No Brasil há sempre um livro à sua espera no final de qualquer palração ou palestreca. Autores de edições caseiras (os americanos chamam-lhes “de vaidade”:Vanity Press) presenteiam-nos com as suas últimas criações e não raro a dose inteira da produção de suas vidas. Campeia uma tremenda sede de leitores no meio de tanta escrita. Antigamente em edições frouxas, hoje vistosas (a edição brasileira passou quase toda a vestir alta costura), abarrotam-nos as malas com ameaças de excesso de peso. Felizmente esta busca do leitor não se limita aos autores-de-só-para-oferta. Uma viagem pelo Brasil é fértil em tudo, e nessa safra livreira arrecada-se muita produção nada desprezível. Acabo mesmo sempre por descobrir peças de gabarito, de se perder por ignorar.

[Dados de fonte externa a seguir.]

(** ** Appending *)

Lemma append_body_sp repo id q i c body limit seed :
  upload_id id → upload_rel repo id = Ok q → seeds c seed →
  sp store_inv (owns repo id q i c) (on_fs (append_body q (blen c) body limit seed))
    (λ r s, ∃ all, owns repo id q i (c ++ all) s ∧
       (covers (c ++ all) r.2 ∧ delivered body = Some all ∧ r.1 = blen (c ++ all))).
Proof.
  intros Hid Hq Hseed. eapply sp_weaken.
  - apply (sp_but repo id q (λ f, files f !! q = Some (Reg i c)) _
      (λ r f, ∃ all, files f !! q = Some (Reg i (c ++ all)) ∧
         (covers (c ++ all) r.2 ∧ delivered body = Some all ∧ r.1 = blen (c ++ all)))); [done| |].
    + unfold append_body. apply runs_bind; [by eapply append_inner_but, upload_staging|intros d]. runs_auto.
    + intros f f' [n h] Hf E. apply (append_body_ok q i c) in E as (all & D & Hw & -> & Hc & _); [|done..]. by exists all.
  - done.
  - intros r s _ [Ht (all & Hf & Hc)]. by exists all.
Qed.

(** The session holds [n] bytes: none while it has no staging file yet. *)
Definition fs_upload (s : Store) (repo id : string) (n : Z) : Prop :=
  (is_pending repo id s = true ∧ n = 0%Z) ∨
  ∃ q i c, upload_rel repo id = Ok q ∧ files (fs s) !! q = Some (Reg i c) ∧ n = blen c.

Lemma append_upload_spec repo id body off limit :
  upload_id id → sp store_inv any (append_upload repo id body off limit)
    (λ n s, fs_upload s repo id n ∧ ∃ b, delivered body = Some b ∧ (blen b ≤ n)%Z ∧ ∀ o, off = Some o → n = (o + blen b)%Z).
Proof.
  intros Hid. unfold append_upload. destruct (upload_rel repo id) as [q|e] eqn:Hq.
  2:{ eapply sp_bind; [apply pres_sp; eauto with runs|intros ?]. unfold prepare_session. rewrite Hq.
      intros s Hs _. split; [done|]. by intros ? [=]. }
  eapply sp_bind; [apply pres_sp; eauto with runs|intros ?].
  eapply sp_bind; [by apply prepare_session_spec|]. intros [| |current i].
  - eapply sp_bind; [apply pres_sp; eauto with runs|intros; apply sp_throw].
  - apply sp_throw.
  - eapply (sp_bind _ _ _ (λ _ s, ready q (Ready current i) (fs s) ∧ ∀ o, off = Some o → o = current)).
    { destruct off as [o|]; [case_match eqn:Eo|]; try apply sp_throw; apply sp_ret; intros s _ Hs; (split; [exact Hs|]); [|done].
      intros o' [= <-]. by bool_simp. }
    intros ?. apply sp_pure. intros Ho. apply sp_ex. intros c. apply sp_pure. intros ->.
    eapply sp_bind; [by apply take_hash_spec|]. intros h. apply sp_pure. intros Hh%seeds_new.
    apply sp_let. intros q' [= <-]. set (seed := match h with Some _ => _ | None => _ end) in *.
    eapply sp_bind; [by apply (append_body_sp repo id q i c)|]. intros [total h'].
    apply sp_ex. intros all. apply sp_pure. cbn [fst snd]. intros (Hc' & D & ->).
    eapply sp_bind; [by eapply set_hash_spec|intros ?]. apply sp_ret. intros s _ Hf. simpl. split.
    + right. by exists q, i, (c ++ all).
    + exists all. rewrite blen_app. pose proof (blen_nonneg c). split_and!; [done|lia|]. intros o E. rewrite (Ho o E). lia.
Qed.
(** ** Listings *)

(** The page of the metadata, when it has one. *)
Lemma list_tags_known repo last limit s s' p :
  list_tags repo last limit s = (s', Ok p) → ∀ q, tags_page (mview (meta s')) repo last limit = Some q → p = q.
Proof.
  intros E. assert (meta s' = meta s) as -> by (pose proof (list_tags_meta repo last limit s) as Hm; by rewrite E in Hm).
  unfold list_tags in E. apply bind_Ok in E as (s1 & page & [= <- Hp] & E). rewrite Hp. intros q ->. by injection E.
Qed.
Lemma list_referrers_known repo d at_ last limit s s' p :
  list_referrers repo d at_ last limit s = (s', Ok p) →
  ∀ q, referrers_page (mview (meta s')) repo (Digest_fmt d) at_ last limit = Some q → p = q.
Proof.
  intros E. assert (meta s' = meta s) as -> by (pose proof (list_referrers_meta repo d at_ last limit s) as Hm; by rewrite E in Hm).
  unfold list_referrers in E. apply bind_Ok in E as (s1 & page & [= <- Hp] & E). rewrite Hp. intros q ->. by injection E.
Qed.

Lemma open_blob_read_spec repo d :
  digest_wf d → sp store_inv any (open_blob_read repo d) (λ b _, ∃ content, digest_of content (algorithm d) = d ∧ serves content b).
Proof.
  intros Hd. unfold open_blob_read. eapply sp_known; [by apply open_blob_spec|]. intros [c size] [Hc Hsize].
  apply sp_then; [runs_auto|intros n]. apply sp_ret. intros _ _ _. exists c. by split_and!.
Qed.

(** An operation whose result says something of the state it leaves. *)
Lemma ensures_left {E A : Type} (m : M Store E A) (Q : A → Store → Prop) :
  runs pres m → (∀ s s' a, store_inv s' → m s = (s', Ok a) → Q a s') → ensures store_inv m Q.
Proof.
  intros Hm HQ s Hs. split; [by apply Hm|]. intros a Ha. apply (HQ s); [by apply Hm|]. rewrite <-Ha. by destruct (m s).
Qed.

#[export] Program Instance fs_storage_laws : StorageLaws := {|
  sto_ok := store_inv;
  sto_has s repo d := stored repo d (files (fs s));
  sto_view s _ := mview (meta s);
  sto_upload := fs_upload;
  id_ok := upload_id;
  size_ok _ := True;
|}.
Next Obligation. done. Qed.
Next Obligation.
  intros repo d Hd. apply ensures_left; [by apply calm_pres, blob_size_calm|]. intros s s' n. by apply blob_size_sized.
Qed.
Next Obligation. intros. by apply ensures_pres, calm_pres, blob_exists_calm. Qed.
Next Obligation. intros. by apply ensures_sp, open_blob_read_spec. Qed.
Next Obligation.
  intros repo s Hs. destruct (begin_upload_id repo s Hs) as [I1 I2]. split; [done|]. intros id Hr.
  destruct (I2 id Hr) as [Hid Hu]. split_and!; [by apply session_upload_id|by apply session_id_text..|done].
Qed.
Next Obligation. intros. by apply append_upload_taken. Qed.
Next Obligation. intros. apply ensures_left; [apply upload_size_pres|]. intros s s' n _. apply upload_size_upload. Qed.
Next Obligation. intros. by apply ensures_pres, abort_upload_pres. Qed.
Next Obligation. intros. by apply ensures_sp, mount_blob_spec. Qed.
Next Obligation. intros ?????? Hid Hd _. by apply ensures_sp, finish_upload_spec. Qed.
Next Obligation.
  intros repo d Hd. apply ensures_left; [by apply calm_pres, delete_blob_calm|]. intros s s' [] _. apply delete_blob_gone.
Qed.
Next Obligation.
  intros repo tag d mt data links Hd _ s Hs.
  destruct (ensures_and _ _ _ (put_manifest_sp repo tag d mt data links Hd)
    (λ s s' u _ E, put_manifest_meta repo tag d mt data links s s' u E) s Hs) as [I1 I2].
  split; [done|]. intros [] Hr. destruct (I2 tt Hr) as [[J1 J2] J3]. by split_and!.
Qed.
Next Obligation. intros. apply get_manifest_found. Qed.
Next Obligation.
  intros repo d Hd s Hs. destruct (ensures_and _ _ _ (delete_manifest_sp repo d Hd)
    (λ s s' u _ E, delete_manifest_gone repo d s s' u E) s Hs) as [I1 I2].
  split; [done|]. intros [] Hr. by destruct (I2 tt Hr) as [_ ?].
Qed.
Next Obligation. intros. apply ensures_and; [apply list_tags_spec|]. intros s s' p _. apply list_tags_known. Qed.
Next Obligation. intros. apply ensures_and; [apply list_referrers_spec|]. intros s s' p _. apply list_referrers_known. Qed.
End Laws.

De Santa Catarina tive que remeter um gordo pacote. Mas já depois deste despachado ainda recebi (à brasileira, ganhei) mais ofertas que fui folheando aqui e ali conforme o tempo disponível, distraindo-me nas páginas que o acaso me foi plantando diante dos olhos.
De breve passagem por Blumenau dei comigo em sábado de manhã num parque da cidade entre artistas e poetas que iam partilhar a sua criatividade numa feira de artesanato. Blumenau é a Alemanha nos trópicos. Teutónica por dentro e por fora, o exterior vem revestido de jeitinho brasileiro na afabilidade da forma como superfície de gelado derretendo ao sol. Menos metafórico e mais realista: às dez da manhã já era a cerveja, em vez do cafezinho, a animar o convívio. Da dose industrial de ofertas ainda não li tudo; duvido até se lá conseguirei chegar. Afoitei-me pelos mais magros como o Letramorfose. Poemínimos Reunidos. Tchello d’Barros, seu autor, dera-me um marcador de páginas com um poema monossilábico que me deixou de pituitária afitada: Mais / luz / do / que/ o / sol / do / meu / céu / só / o / som / do/ seu / sim.
O livro trazia outros. Alguns funcionam melhor com fonética e grafia brasileiras:
vênus
nos
vê nus
Estoutro:
posso ir
te
possuir
?
E ainda:
teu corpo
não se
comporta
mas me
comporta
Transcrevo mais dois:
senti
vazio
sem ti
E este último de classicíssima ressonância (Cancioneiro Geral, Senhora, partem tão tristes… ) e notável perfeição formal:
partes de mim
se partem se
partes de mim
Reconheço que estou a infiltrar-me pela relva crítica do Eduardo Pitta, meu vizinho nas páginas da LER, (a quem ainda não agradeci devidamente o rico Comenda de Fogo), mas o meu gosto pelas palavras vem de longe e elas prendem-me nesses seus desdobramentos em sentidos-surpresa. (O Tchello mandou-me depois por e-mail um slogan a ser utilizado numa campanha de leitura no Estado: Vá ler mais / para / valer mais – de novo aqui a funcionar melhor se pronunciado à brasileira.)
Esse pacote adicional de brindes em Blumenau (depois de remetido de Santa Catarina o dito volume de porão) trazia outras curiosidades. O meu cicerone, o Professor Bráulio Schloegel, fizera questão de me instruir levando-me aos lugares santos da presença germânica naqueles paradeiros. Meteu-me também ele no saco um magote de bibliografia sobre a colonização iniciada pelo Dr. Blumenau que, por sua relação de amizade com D. Pedro (o segundo, calculo eu) conseguiu facilmente o alvará da fundação da cidade. Um dos livros é de outra figura alemã da colónia, um tal Fritz Müller de quem eu… nicles. A cura da minha ignorância foi rápida e gostosa desbravando uma obra colectiva – Fritz Muller: reflexões biográficas. O nosso colono germânico lera A Origem das Espécies, de Darwin (Müller chegou ao Brasil em 1852, sete anos antes da sua publicação) e tornara-se discípulo convicto. Interessou-se vivamente pela América do Sul e, para além de pensar que seria importante implantar ali um contingente teutónico (“uma força dominante /para / suplantar de uma vez por todas o decadente elemento romano” – isto é, a gente, claro!) dedicou-se à recolha e estudo de espécies.